Work item: Beneath this instruction is a listing. Transcribe from it only the stretch from the line with "the ListData base class. *)" through the line with "Definition ListAccessor_readShort := READ_TYPE_BY_ENTRY", both end lines included, exactly as written.

+--

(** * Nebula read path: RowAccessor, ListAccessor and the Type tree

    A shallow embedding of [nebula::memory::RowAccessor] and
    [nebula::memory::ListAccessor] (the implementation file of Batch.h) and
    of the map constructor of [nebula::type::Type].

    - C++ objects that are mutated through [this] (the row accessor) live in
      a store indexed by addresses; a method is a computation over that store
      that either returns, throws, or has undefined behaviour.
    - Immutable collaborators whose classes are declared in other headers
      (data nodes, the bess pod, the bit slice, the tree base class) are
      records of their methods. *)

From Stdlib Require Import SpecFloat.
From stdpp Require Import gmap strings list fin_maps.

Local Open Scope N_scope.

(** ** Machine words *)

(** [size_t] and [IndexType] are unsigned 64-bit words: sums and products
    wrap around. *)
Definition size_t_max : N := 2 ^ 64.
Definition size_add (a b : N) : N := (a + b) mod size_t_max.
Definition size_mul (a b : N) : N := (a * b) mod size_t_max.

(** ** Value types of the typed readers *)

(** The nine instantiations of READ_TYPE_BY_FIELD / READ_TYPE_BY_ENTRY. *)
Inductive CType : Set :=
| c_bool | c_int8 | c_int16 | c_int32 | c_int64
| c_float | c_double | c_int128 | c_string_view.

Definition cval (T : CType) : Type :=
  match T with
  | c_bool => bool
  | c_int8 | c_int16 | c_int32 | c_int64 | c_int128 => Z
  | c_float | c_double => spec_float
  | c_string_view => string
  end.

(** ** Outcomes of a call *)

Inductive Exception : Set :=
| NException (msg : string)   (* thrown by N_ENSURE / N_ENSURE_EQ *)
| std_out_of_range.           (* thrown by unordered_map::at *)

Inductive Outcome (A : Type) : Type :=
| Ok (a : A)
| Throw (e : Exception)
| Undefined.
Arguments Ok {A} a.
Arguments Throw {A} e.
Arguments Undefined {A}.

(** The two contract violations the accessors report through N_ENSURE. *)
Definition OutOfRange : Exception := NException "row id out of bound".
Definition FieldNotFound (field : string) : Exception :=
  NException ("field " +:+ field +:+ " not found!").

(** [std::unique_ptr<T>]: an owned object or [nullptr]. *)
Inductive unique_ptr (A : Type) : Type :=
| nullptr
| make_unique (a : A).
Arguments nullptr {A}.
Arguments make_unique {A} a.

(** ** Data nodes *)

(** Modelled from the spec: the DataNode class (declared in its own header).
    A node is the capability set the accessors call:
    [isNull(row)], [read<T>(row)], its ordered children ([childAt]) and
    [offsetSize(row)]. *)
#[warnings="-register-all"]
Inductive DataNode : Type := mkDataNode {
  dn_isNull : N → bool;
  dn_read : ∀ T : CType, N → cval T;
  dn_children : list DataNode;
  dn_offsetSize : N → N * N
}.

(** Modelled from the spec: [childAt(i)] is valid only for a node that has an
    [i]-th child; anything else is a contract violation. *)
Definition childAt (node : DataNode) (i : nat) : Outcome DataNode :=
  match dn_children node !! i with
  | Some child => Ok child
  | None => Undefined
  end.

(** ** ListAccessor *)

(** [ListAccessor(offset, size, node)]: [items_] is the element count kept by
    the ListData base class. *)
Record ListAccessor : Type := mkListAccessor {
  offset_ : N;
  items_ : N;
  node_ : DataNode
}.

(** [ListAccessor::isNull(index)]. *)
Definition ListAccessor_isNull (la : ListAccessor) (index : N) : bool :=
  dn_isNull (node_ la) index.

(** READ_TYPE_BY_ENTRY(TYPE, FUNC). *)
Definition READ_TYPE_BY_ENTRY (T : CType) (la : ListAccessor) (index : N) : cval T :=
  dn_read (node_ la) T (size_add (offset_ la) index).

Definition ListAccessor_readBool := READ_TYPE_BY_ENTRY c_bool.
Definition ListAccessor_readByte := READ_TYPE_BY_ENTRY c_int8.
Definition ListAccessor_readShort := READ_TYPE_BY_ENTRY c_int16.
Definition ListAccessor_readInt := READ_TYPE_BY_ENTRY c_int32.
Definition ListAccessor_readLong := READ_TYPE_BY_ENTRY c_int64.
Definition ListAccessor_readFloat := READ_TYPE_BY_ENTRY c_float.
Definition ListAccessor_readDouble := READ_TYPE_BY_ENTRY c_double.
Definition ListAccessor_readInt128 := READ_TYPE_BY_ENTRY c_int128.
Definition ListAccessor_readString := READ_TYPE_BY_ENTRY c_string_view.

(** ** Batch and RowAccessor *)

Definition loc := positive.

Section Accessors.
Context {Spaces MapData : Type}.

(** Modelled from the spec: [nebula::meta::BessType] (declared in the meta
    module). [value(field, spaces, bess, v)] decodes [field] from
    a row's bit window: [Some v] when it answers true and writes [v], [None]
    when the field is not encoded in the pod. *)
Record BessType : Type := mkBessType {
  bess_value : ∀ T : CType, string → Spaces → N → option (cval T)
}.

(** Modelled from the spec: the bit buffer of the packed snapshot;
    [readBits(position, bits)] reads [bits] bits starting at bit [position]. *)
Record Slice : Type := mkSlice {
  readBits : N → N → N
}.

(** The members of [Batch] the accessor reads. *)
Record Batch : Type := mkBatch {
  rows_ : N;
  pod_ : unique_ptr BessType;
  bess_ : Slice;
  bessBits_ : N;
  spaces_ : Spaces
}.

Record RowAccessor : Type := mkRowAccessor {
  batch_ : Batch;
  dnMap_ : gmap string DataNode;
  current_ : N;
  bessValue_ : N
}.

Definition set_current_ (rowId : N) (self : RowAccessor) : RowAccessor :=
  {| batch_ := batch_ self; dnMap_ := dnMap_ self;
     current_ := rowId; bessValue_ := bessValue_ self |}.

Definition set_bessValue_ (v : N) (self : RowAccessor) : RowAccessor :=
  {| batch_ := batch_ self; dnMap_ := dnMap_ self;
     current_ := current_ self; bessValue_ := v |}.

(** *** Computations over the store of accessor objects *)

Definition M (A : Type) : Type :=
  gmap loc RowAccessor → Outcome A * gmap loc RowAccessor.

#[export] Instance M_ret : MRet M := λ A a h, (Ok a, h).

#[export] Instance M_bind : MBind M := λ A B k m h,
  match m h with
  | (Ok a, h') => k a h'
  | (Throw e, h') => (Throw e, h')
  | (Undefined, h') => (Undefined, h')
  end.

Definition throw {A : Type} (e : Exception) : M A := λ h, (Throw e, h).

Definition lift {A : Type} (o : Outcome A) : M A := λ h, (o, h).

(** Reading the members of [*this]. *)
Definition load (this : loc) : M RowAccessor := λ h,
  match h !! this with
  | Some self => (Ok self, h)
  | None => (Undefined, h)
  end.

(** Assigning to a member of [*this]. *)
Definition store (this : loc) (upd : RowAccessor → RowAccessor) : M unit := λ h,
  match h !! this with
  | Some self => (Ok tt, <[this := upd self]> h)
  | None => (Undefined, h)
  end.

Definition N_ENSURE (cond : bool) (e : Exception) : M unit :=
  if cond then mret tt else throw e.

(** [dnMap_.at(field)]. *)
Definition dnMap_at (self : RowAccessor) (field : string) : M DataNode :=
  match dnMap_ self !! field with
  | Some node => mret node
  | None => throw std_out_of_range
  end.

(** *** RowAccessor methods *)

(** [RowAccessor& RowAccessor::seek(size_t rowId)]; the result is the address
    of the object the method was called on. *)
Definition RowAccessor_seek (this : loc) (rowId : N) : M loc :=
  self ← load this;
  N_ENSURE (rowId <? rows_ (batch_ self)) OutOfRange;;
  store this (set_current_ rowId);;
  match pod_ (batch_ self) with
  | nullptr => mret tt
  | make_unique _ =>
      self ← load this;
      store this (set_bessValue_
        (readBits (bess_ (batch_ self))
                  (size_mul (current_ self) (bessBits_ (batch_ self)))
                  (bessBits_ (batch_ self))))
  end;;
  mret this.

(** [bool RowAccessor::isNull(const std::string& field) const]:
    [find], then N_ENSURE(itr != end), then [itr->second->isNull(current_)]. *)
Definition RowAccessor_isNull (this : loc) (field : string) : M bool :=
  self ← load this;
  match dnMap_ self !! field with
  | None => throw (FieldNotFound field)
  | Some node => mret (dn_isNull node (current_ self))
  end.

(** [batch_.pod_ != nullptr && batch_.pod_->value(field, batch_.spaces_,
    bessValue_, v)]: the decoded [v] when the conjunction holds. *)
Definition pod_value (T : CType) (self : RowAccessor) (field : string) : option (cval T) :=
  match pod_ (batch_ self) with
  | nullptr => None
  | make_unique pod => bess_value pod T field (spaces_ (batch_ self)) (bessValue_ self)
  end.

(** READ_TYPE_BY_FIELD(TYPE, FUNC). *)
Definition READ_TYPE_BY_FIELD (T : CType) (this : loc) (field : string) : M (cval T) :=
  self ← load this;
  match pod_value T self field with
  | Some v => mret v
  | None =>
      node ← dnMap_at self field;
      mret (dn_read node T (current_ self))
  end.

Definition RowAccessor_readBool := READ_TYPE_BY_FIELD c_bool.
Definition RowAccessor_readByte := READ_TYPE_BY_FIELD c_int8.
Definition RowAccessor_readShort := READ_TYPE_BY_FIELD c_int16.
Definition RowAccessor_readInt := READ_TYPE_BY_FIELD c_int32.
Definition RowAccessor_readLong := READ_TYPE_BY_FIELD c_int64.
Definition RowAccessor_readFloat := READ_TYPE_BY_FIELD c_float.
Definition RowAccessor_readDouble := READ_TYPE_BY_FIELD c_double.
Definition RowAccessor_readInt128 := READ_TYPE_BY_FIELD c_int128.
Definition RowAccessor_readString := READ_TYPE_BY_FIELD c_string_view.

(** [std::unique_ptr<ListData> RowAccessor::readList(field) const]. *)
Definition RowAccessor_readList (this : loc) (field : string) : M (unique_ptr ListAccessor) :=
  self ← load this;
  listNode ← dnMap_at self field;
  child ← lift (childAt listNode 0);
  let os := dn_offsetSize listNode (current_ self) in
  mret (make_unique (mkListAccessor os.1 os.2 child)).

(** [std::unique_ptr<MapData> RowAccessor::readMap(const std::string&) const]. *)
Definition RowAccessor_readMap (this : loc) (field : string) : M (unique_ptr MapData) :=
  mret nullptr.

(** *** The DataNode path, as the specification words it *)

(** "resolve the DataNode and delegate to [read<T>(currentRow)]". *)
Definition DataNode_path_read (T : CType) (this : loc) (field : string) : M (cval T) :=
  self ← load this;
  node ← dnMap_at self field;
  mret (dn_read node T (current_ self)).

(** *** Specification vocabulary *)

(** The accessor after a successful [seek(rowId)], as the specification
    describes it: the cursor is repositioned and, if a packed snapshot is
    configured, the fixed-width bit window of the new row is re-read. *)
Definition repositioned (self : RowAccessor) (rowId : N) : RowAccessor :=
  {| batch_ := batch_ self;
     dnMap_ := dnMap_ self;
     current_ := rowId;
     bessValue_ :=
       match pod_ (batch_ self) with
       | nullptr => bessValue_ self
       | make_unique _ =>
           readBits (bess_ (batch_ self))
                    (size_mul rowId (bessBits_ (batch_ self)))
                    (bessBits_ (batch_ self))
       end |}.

+--

Expected answer:
    the ListData base class. *)
Record ListAccessor : Type := mkListAccessor {
  offset_ : N;
  items_ : N;
  node_ : DataNode
}.

(** [ListAccessor::isNull(index)]. *)
Definition ListAccessor_isNull (la : ListAccessor) (index : N) : bool :=
  dn_isNull (node_ la) index.

(** READ_TYPE_BY_ENTRY(TYPE, FUNC). *)
Definition READ_TYPE_BY_ENTRY (T : CType) (la : ListAccessor) (index : N) : cval T :=
  dn_read (node_ la) T (size_add (offset_ la) index).

Definition ListAccessor_readBool := READ_TYPE_BY_ENTRY c_bool.
Definition ListAccessor_readByte := READ_TYPE_BY_ENTRY c_int8.
Definition ListAccessor_readShort := READ_TYPE_BY_ENTRY c_int16.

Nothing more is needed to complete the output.